The conversation surrounding what happens in the final moments before death is often an uncomfortable one. As living and breathing humans, we don't usually like thinking about death or dying. But this doesn't take away from the fact that death is universal and unavoidable for all living beings. 

If you've ever binged on medical dramas like "Grey's Anatomy," "House," and "Scrubs," you've probably seen scenes where someone died of cardiac arrest or drowning and was brought back to life through cardiopulmonary resuscitation (CPR). This is because there are two kinds of death — clinical death and biological death. In essence, this means that we actually die twice when the end comes. 

According to an Associate Professor of Medicine and Biomedical Sciences at Bond University, Australia, Christian Moro, "Most commonly, clinical death is a describing term used to describe the cessation of respiration and circulation. No breathing, no regular heartbeat" (via Physiology with Dr. Christian). A person who is clinically dead is not irreversibly dead, which means they can often be revived if the right kind of interventions are used. Even if their heart has stopped beating and their breathing has ceased, someone who is clinically dead can be brought back to life. The second time we die is during brain death, which leads to biological death, according to the American AED CPR Association. About 4-6 minutes into clinical death is when vital parts of your brain begin to shut down. 

What happens during brain death?

Brain death is considered an irreversible form of death (per National Health Services U.K.) Even if people are on life support where failing organs are kept alive by modern medical interventions, someone who is brain dead will never regain consciousness, per Better Health Channel

Brain death occurs when oxygen and blood supply to the brain is cut off and this results in brain tissue dying (per Life Source). Without the proper functioning of your brain, your entire system starts to shut down. Your brain, heart, and other vital organs die from a lack of oxygen, and this results in biological death. Just how soon biological death comes is dependent on a few factors. For example, someone who drowned might have more minutes within which they can be revived because of hypothermia which necessitates less oxygen to the brain. But 11 minutes after clinical death, the brain is usually damaged without any hope of reversal (per American AED CPR Association). 

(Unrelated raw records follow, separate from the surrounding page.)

Record hline := mkHline {
  hl_text : string;            (* the line without its line ending *)
  hl_field : option string;    (* the field it belongs to *)
  hl_first : bool              (* it starts the field *)
}.

(** The lines of a block up to the blank one, each with its field. *)
Fixpoint annotate (cur : option string) (lines : list string) : list hline :=
  match lines with
  | [] => []
  | line :: rest =>
      let text := TrimRight line CRLF in
      if bool_decide (text = "") then []
      else if starts_blank text then mkHline text cur false :: annotate cur rest
      else mkHline text (field_key text) true :: annotate (field_key text) rest
  end.

Definition edited (replace : gmap string string) (field : option string) : bool :=
  match field with Some key => bool_decide (is_Some (replace !! key)) | None => false end.

(** What becomes of one line: it stays as it is, unless its field is edited;
    then the field's first line becomes the new value, if there is one. *)
Definition rewrite_one (replace : gmap string string) (h : hline) : list string :=
  match hl_field h ≫= fun key => replace !! key with
  | None => [hl_text h]
  | Some v => if hl_first h && negb (bool_decide (v = "")) then [header_line (default "" (hl_field h)) v] else []
  end.

Definition fields_seen (replace : gmap string string) (hs : list hline) : gset string :=
  list_to_set (omap (fun h => if edited replace (hl_field h) && hl_first h then hl_field h else None) hs).

Definition crlf_lines (ls : list string) : string := concat_strings ((fun l => l +:+ CRLF) <$> ls).

Lemma crlf_lines_cons l ls : crlf_lines (l :: ls) = l +:+ CRLF +:+ crlf_lines ls.
Proof. unfold crlf_lines. simpl. by rewrite string_app_assoc. Qed.

Lemma crlf_lines_app a b : crlf_lines (a ++ b) = crlf_lines a +:+ crlf_lines b.
Proof.
  induction a as [|l a IH]; [done|]. rewrite <- app_comm_cons, !crlf_lines_cons, IH. by rewrite !string_app_assoc.
Qed.

Lemma rewrite_one_kept replace h : edited replace (hl_field h) = false -> rewrite_one replace h = [hl_text h].
Proof.
  unfold rewrite_one, edited. destruct (hl_field h) as [key|]; simpl; [|done]. intros H. bools.
  by rewrite (proj2 (eq_None_not_Some _)).
Qed.

Lemma rewrite_one_edited replace h key v :
  hl_field h = Some key -> replace !! key = Some v ->
  rewrite_one replace h = if hl_first h && negb (bool_decide (v = "")) then [header_line key v] else [].
Proof. intros Hf Hr. unfold rewrite_one. rewrite Hf. simpl. by rewrite Hr. Qed.

Lemma edited_Some replace field : edited replace field = true <-> exists key v, field = Some key /\ replace !! key = Some v.
Proof.
  unfold edited. destruct field as [key|]; [|naive_solver]. rewrite bool_decide_eq_true. unfold is_Some. naive_solver.
Qed.

(** The text of the annotated lines, one line prefixed. *)
Lemma annotated_cons replace h hs :
  crlf_lines ((h :: hs) ≫= rewrite_one replace)
  = crlf_lines (rewrite_one replace h) +:+ crlf_lines (hs ≫= rewrite_one replace).
Proof. apply crlf_lines_app. Qed.

Lemma rewrite_lines_spec replace cur seen lines :
  rewrite_lines replace (edited replace cur) seen lines
  = (crlf_lines (annotate cur lines ≫= rewrite_one replace), fields_seen replace (annotate cur lines) ∪ seen).
Proof.
  revert cur seen. induction lines as [|line lines IH]; intros cur seen; cbn [rewrite_lines annotate].
  { f_equal. set_solver. }
  set (text := TrimRight line CRLF).
  destruct (bool_decide (text = "")); [f_equal; set_solver|].
  destruct (starts_blank text).
  - rewrite IH, annotated_cons. f_equal; [|by unfold fields_seen; simpl; rewrite andb_false_r].
    destruct (edited replace cur) eqn:He.
    + apply edited_Some in He as (key & v & -> & Hv). by rewrite (rewrite_one_edited _ _ key v).
    + rewrite rewrite_one_kept by done. by rewrite crlf_lines_cons, !string_app_assoc.
  - rewrite annotated_cons. destruct (edited replace (field_key text)) eqn:He.
    + apply edited_Some in He as Hkv. destruct Hkv as (key & v & Hk & Hv).
      rewrite Hk, (rewrite_one_edited _ _ key v) by done. clear He.
      assert (edited replace (Some key) = true) as He by (apply edited_Some; eauto).
      pose proof (IH (Some key) ({[key]} ∪ seen)) as IHk. rewrite He in IHk.
      unfold fields_seen at 1. cbn [omap list_omap hl_field hl_first]. rewrite He. cbn [andb list_to_set].
      fold (fields_seen replace (annotate (Some key) lines)).
      unfold field_key in Hk. destruct (cut_byte COLON text) as [[k r]|]; [|done].
      destruct (bool_decide (k = "")); [done|]. injection Hk as Hk. rewrite Hk, Hv, IHk.
      f_equal; [|set_solver]. destruct (bool_decide (v = "")); [done|]. simpl.
      by rewrite crlf_lines_cons; unfold writeHeaderLine; rewrite !string_app_assoc.
    + rewrite rewrite_one_kept by done.
      pose proof (IH (field_key text) seen) as IHk. rewrite He in IHk.
      trans (let '(out, seen') := rewrite_lines replace false seen lines in (text +:+ CRLF +:+ out, seen')).
      * unfold field_key in He. destruct (cut_byte COLON text) as [[k r]|]; [|done].
        destruct (bool_decide (k = "")); [done|]. simpl in He. bools.
        by rewrite (proj2 (eq_None_not_Some _)).
      * rewrite IHk, crlf_lines_cons, !string_app_assoc. unfold fields_seen at 2.
        cbn [omap list_omap hl_field hl_first]. by rewrite He.
Qed.

(** The lines the rewrite puts out: the prepended ones, the walked ones, and
    the edited fields the message did not have. *)
Definition out_lines (order : list string) (m : message) (edits : list headerEdit) : list string :=
  let replace := replace_map edits in
  let block := annotate None (splitLines (take_bytes (msg_headerEnd m) (msg_raw m))) in
  ((fun e => header_line (ed_Key e) (ed_Value e)) <$> base.filter (fun e => ed_Prepend e = true) edits)
  ++ (block ≫= rewrite_one replace)
  ++ omap (fun key => v ← replace !! key;
                      if bool_decide (v = "") || bool_decide (key ∈ fields_seen replace block) then None
                      else Some (header_line key v)) order.

Lemma concat_strings_lines {A} (f : A -> string) l :
  concat_strings ((fun x => f x +:+ CRLF) <$> l) = crlf_lines (f <$> l).
Proof. unfold crlf_lines. by rewrite <- list_fmap_compose. Qed.

Lemma concat_strings_omap (f : string -> option string) (g : string -> option string) l :
  (forall x, f x = (fun y => y +:+ CRLF) <$> g x) -> concat_strings (omap f l) = crlf_lines (omap g l).
Proof.
  intros H. induction l as [|x l IH]; [done|].
  change (omap f (x :: l)) with (match f x with Some y => y :: omap f l | None => omap f l end).
  change (omap g (x :: l)) with (match g x with Some y => y :: omap g l | None => omap g l end).
  rewrite H. destruct (g x) as [y|]; [|exact IH]. rewrite crlf_lines_cons, <- IH. simpl. by rewrite string_app_assoc.
Qed.

Lemma rewriteHeaders_lines order m edits :
  rewriteHeaders order m edits = crlf_lines (out_lines order m edits) +:+ CRLF +:+ msg_Body m.
Proof.
  unfold rewriteHeaders, out_lines. change false with (edited (replace_map edits) None).
  rewrite rewrite_lines_spec. unfold writeHeaderLine at 1. rewrite concat_strings_lines.
  rewrite (concat_strings_omap _ (fun key => v ← replace_map edits !! key;
    if bool_decide (v = "") || bool_decide (key ∈ fields_seen (replace_map edits)
        (annotate None (splitLines (take_bytes (msg_headerEnd m) (msg_raw m)))))
    then None else Some (header_line key v))).
  - by rewrite !crlf_lines_app, !string_app_assoc.
  - intros key. destruct (replace_map edits !! key) as [v|]; simpl; [|done].
    rewrite (right_id_L ∅ (∪)), orb_comm. by destruct (_ || _).
Qed.

(** ** The end of the header block *)

Definition ok_line (l : string) : Prop := l <> "" /\ (LF ∉ bytes l).

(** A line without LF holds no blank line; the one after it decides. *)
Lemma Index_line l r :
  LF ∉ bytes l ->
  Index (CRLF +:+ CRLF) (l +:+ CRLF +:+ r)
  = if HasPrefix r CRLF then Some (String.length l)
    else option_map (fun n => (String.length l + 2 + n)%nat) (Index (CRLF +:+ CRLF) r).
Proof.
  induction l as [|c l IH]; intros Hl.
  - change ("" +:+ CRLF +:+ r) with (String CR (String LF r)). cbn [Index].
    change (HasPrefix (String CR (String LF r)) (CRLF +:+ CRLF)) with (HasPrefix r CRLF).
    destruct (HasPrefix r CRLF); [done|]. change (HasPrefix (String LF r) (CRLF +:+ CRLF)) with false. cbn iota.
    by destruct (Index _ r).
  - apply not_elem_of_cons in Hl as [Hc Hl]. change (String c l +:+ CRLF +:+ r) with (String c (l +:+ CRLF +:+ r)).
    cbn [Index]. replace (HasPrefix (String c (l +:+ CRLF +:+ r)) (CRLF +:+ CRLF)) with false.
    + rewrite (IH Hl). destruct (HasPrefix r CRLF); [done|]. by destruct (Index _ r).
    + symmetry. unfold HasPrefix. change (CRLF +:+ CRLF) with (String CR (String LF CRLF)). cbn [String.prefix].
      destruct (ascii_dec CR c); [|done]. destruct l as [|c' l]; [reflexivity|].
      apply not_elem_of_cons in Hl as [Hc' _]. change (String c' l +:+ CRLF +:+ r) with (String c' (l +:+ CRLF +:+ r)).
      cbn [String.prefix]. destruct (ascii_dec LF c'); [congruence|done].
Qed.

Lemma ok_line_no_prefix l r : ok_line l -> HasPrefix (l +:+ CRLF +:+ r) CRLF = false.
Proof.
  intros [Hn Hl]. unfold HasPrefix. change CRLF with (String CR (String LF "")) at 1. destruct l as [|c [|c' l]]; [done| |].
  - change (String c "" +:+ CRLF +:+ r) with (String c (String CR (String LF r))). cbn [String.prefix].
    by destruct (ascii_dec CR c).
  - change (String c (String c' l) +:+ CRLF +:+ r) with (String c (String c' (l +:+ CRLF +:+ r))). cbn [String.prefix].
    destruct (ascii_dec CR c); [|done].
    apply not_elem_of_cons in Hl as [_ [Hl _]%not_elem_of_cons]. destruct (ascii_dec LF c'); [congruence|done].
Qed.

Lemma Index_lines ls body :
  ls <> [] -> Forall ok_line ls ->
  exists n, Index (CRLF +:+ CRLF) (crlf_lines ls +:+ CRLF +:+ body) = Some n
    /\ (n + 2)%nat = String.length (crlf_lines ls).
Proof.
  intros Hne Hok. induction Hok as [|l ls Hl Hok IH]; [done|]. rewrite crlf_lines_cons, !string_app_assoc.
  rewrite Index_line by apply Hl. destruct ls as [|l' ls].
  - replace (HasPrefix (crlf_lines [] +:+ CRLF +:+ body) CRLF) with true by (by destruct body). exists (String.length l). split; [done|].
    change (crlf_lines []) with "". rewrite string_app_nil. rewrite String_length_app. done.
  - destruct IH as (n & Hn & Hlen); [done|]. rewrite crlf_lines_cons, !string_app_assoc.
    rewrite ok_line_no_prefix by (by inv Hok). rewrite crlf_lines_cons, !string_app_assoc in Hn. rewrite Hn.
    exists (String.length l + 2 + n)%nat. split; [done|].
    rewrite crlf_lines_cons in Hlen. rewrite !String_length_app in *. simpl in *. lia.
Qed.

(** ** The lines put out are lines *)

Lemma splitLines_shape b line :
  line ∈ splitLines b -> exists l, (LF ∉ bytes l) /\ (line = l \/ line = l +:+ String LF "").
Proof.
  revert line. induction b as [|c b IH]; intros line; simpl; [by intros ?%elem_of_nil|].
  destruct (bool_decide (c = LF)) eqn:Hc; bools.
  { intros [->|Hin]%elem_of_cons; [|by apply IH]. exists "". split; [by intros ?%elem_of_nil|]. subst c. by right. }
  destruct (splitLines b) as [|l ls].
  - intros ->%list_elem_of_singleton. exists (String c ""). split; [|by left]. simpl.
    rewrite not_elem_of_cons. split; [done|by intros ?%elem_of_nil].
  - intros [->|Hin]%elem_of_cons; [|apply IH; by right].
    destruct (IH l) as (x & Hx & Hl); [left|]. exists (String c x). split.
    + simpl. rewrite not_elem_of_cons. done.
    + destruct Hl as [->| ->]; [by left|by right].
Qed.

Lemma trimmed_no_LF b line : line ∈ splitLines b -> LF ∉ bytes (TrimRight line CRLF).
Proof.
  intros (l & Hl & [->| ->])%splitLines_shape Hin; [by apply TrimRight_subset in Hin|].
  revert Hin. unfold TrimRight. rewrite bytes_unbytes, elem_of_rev, bytes_app, rev_app_distr. simpl.
  intros H%drop_while_subset. by rewrite elem_of_rev in H.
Qed.

Lemma annotate_ok b cur h : h ∈ annotate cur (splitLines b) -> ok_line (hl_text h).
Proof.
  assert (forall lines, (forall line, line ∈ lines -> LF ∉ bytes (TrimRight line CRLF)) ->
    forall cur, h ∈ annotate cur lines -> ok_line (hl_text h)) as H.
  { intros lines. induction lines as [|line lines IH]; simpl; intros Hl c; [by intros ?%elem_of_nil|].
    destruct (bool_decide (TrimRight line CRLF = "")) eqn:He; [by intros ?%elem_of_nil|]. bools.
    assert (ok_line (TrimRight line CRLF)) by (split; [done|apply Hl; left]).
    assert (forall cur, h ∈ annotate cur lines -> ok_line (hl_text h)) as IH'.
    { apply IH. intros l Hin. apply Hl. by right. }
    destruct (starts_blank _); intros [->|Hin]%elem_of_cons; eauto. }
  apply H. intros line. apply trimmed_no_LF.
Qed.

Lemma canonical_case_token up s : token s -> token (canonical_case up s).
Proof.
  unfold token, all_bytes. revert up. induction s as [|c s IH]; intros up H; simpl; [done|]. simpl in H. bools.
  assert (validHeaderFieldByte (if up then upper_byte c else lower_byte c) = true) as ->.
  { revert H. by destruct up, c as [[] [] [] [] [] [] [] []]; vm_compute. }
  simpl. apply IH. by apply negb_true_iff.
Qed.

Lemma canonical_token s : token s -> token (CanonicalMIMEHeaderKey s).
Proof. intros H. unfold CanonicalMIMEHeaderKey. rewrite H. by apply canonical_case_token. Qed.

Lemma replace_map_Some edits key v :
  replace_map edits !! key = Some v ->
  exists e, e ∈ edits /\ ed_Prepend e = false /\ key = CanonicalMIMEHeaderKey (ed_Key e) /\ v = ed_Value e.
Proof.
  unfold replace_map. assert (forall r : gmap string string, fold_left (fun r e => if ed_Prepend e then r else
      <[CanonicalMIMEHeaderKey (ed_Key e) := ed_Value e]> r) edits r !! key = Some v ->
    r !! key = Some v \/ exists e, e ∈ edits /\ ed_Prepend e = false
      /\ key = CanonicalMIMEHeaderKey (ed_Key e) /\ v = ed_Value e) as H.
  { induction edits as [|e edits IH]; simpl; intros r; [by left|]. intros [H|(e' & ? & ?)]%IH.
    - destruct (ed_Prepend e) eqn:Hp; [by left|]. apply lookup_insert_Some in H as [[<- <-]|[_ ?]]; [|by left].
      right. exists e. split; [left|done].
    - right. exists e'. split; [by right|done]. }
  intros [Hn|?]%H; [|done]. by rewrite lookup_empty in Hn.
Qed.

According to the associate investigator in the Cardiovascular Health Across the Lifespan Program at the RI-MUHC in Montreal, Canada, Dr. Sam Shemie (via McGill University Health Center), the second time we die is in fact actual death. "In the end, it comes down to one simple truth: the only organ that we can neither artificially support nor replace is the brain. And when the brain completely stops working, the person is dead," he explained. Despite this, however, there is some controversy globally over when someone can be pronounced dead.

The challenges of classifying brain death

According to Christian Moro (via Physiology with Dr. Christian), the requirements for brain death differ from country to country. Physicians often perform a series of tests to determine if someone is brain dead — shine a light into people's eyes to test for any reaction, pinch their forehead or nose to elicit a reaction, place a plastic tube down their throat to see if they gag, and disconnect them from the ventilator to see if they make any attempt to breathe on their own (per National Health Services U.K.) In more recent times, there are also tests like electroencephalography (EEG) or cerebral angiography (CA), which look at brain activity, that can be done to determine if someone is brain dead. 

"If we mandated a brain scan for determining death, the hospitals in many countries wouldn't have the resources or staff to keep up with this requirement for so many patients," shared Moro. This is probably why you're pronounced dead when your respective doctor decides to do so (provided you're in a hospital setting), shared neurologist at Dartmouth College's Geisel School of Medicine in New Hampshire, Dr. James Bernat (via Live Science). 

Ultimately, what happens to your body when you die is an area that's still being researched. Modern tools such as life support machines mean that someone who is brain dead can "appear" alive to loved ones. Even though we technically die twice, proper definitions of clinical and biological death are imperative when it comes to giving loved ones closure and in cases when the person who is dying has signed up for organ donation.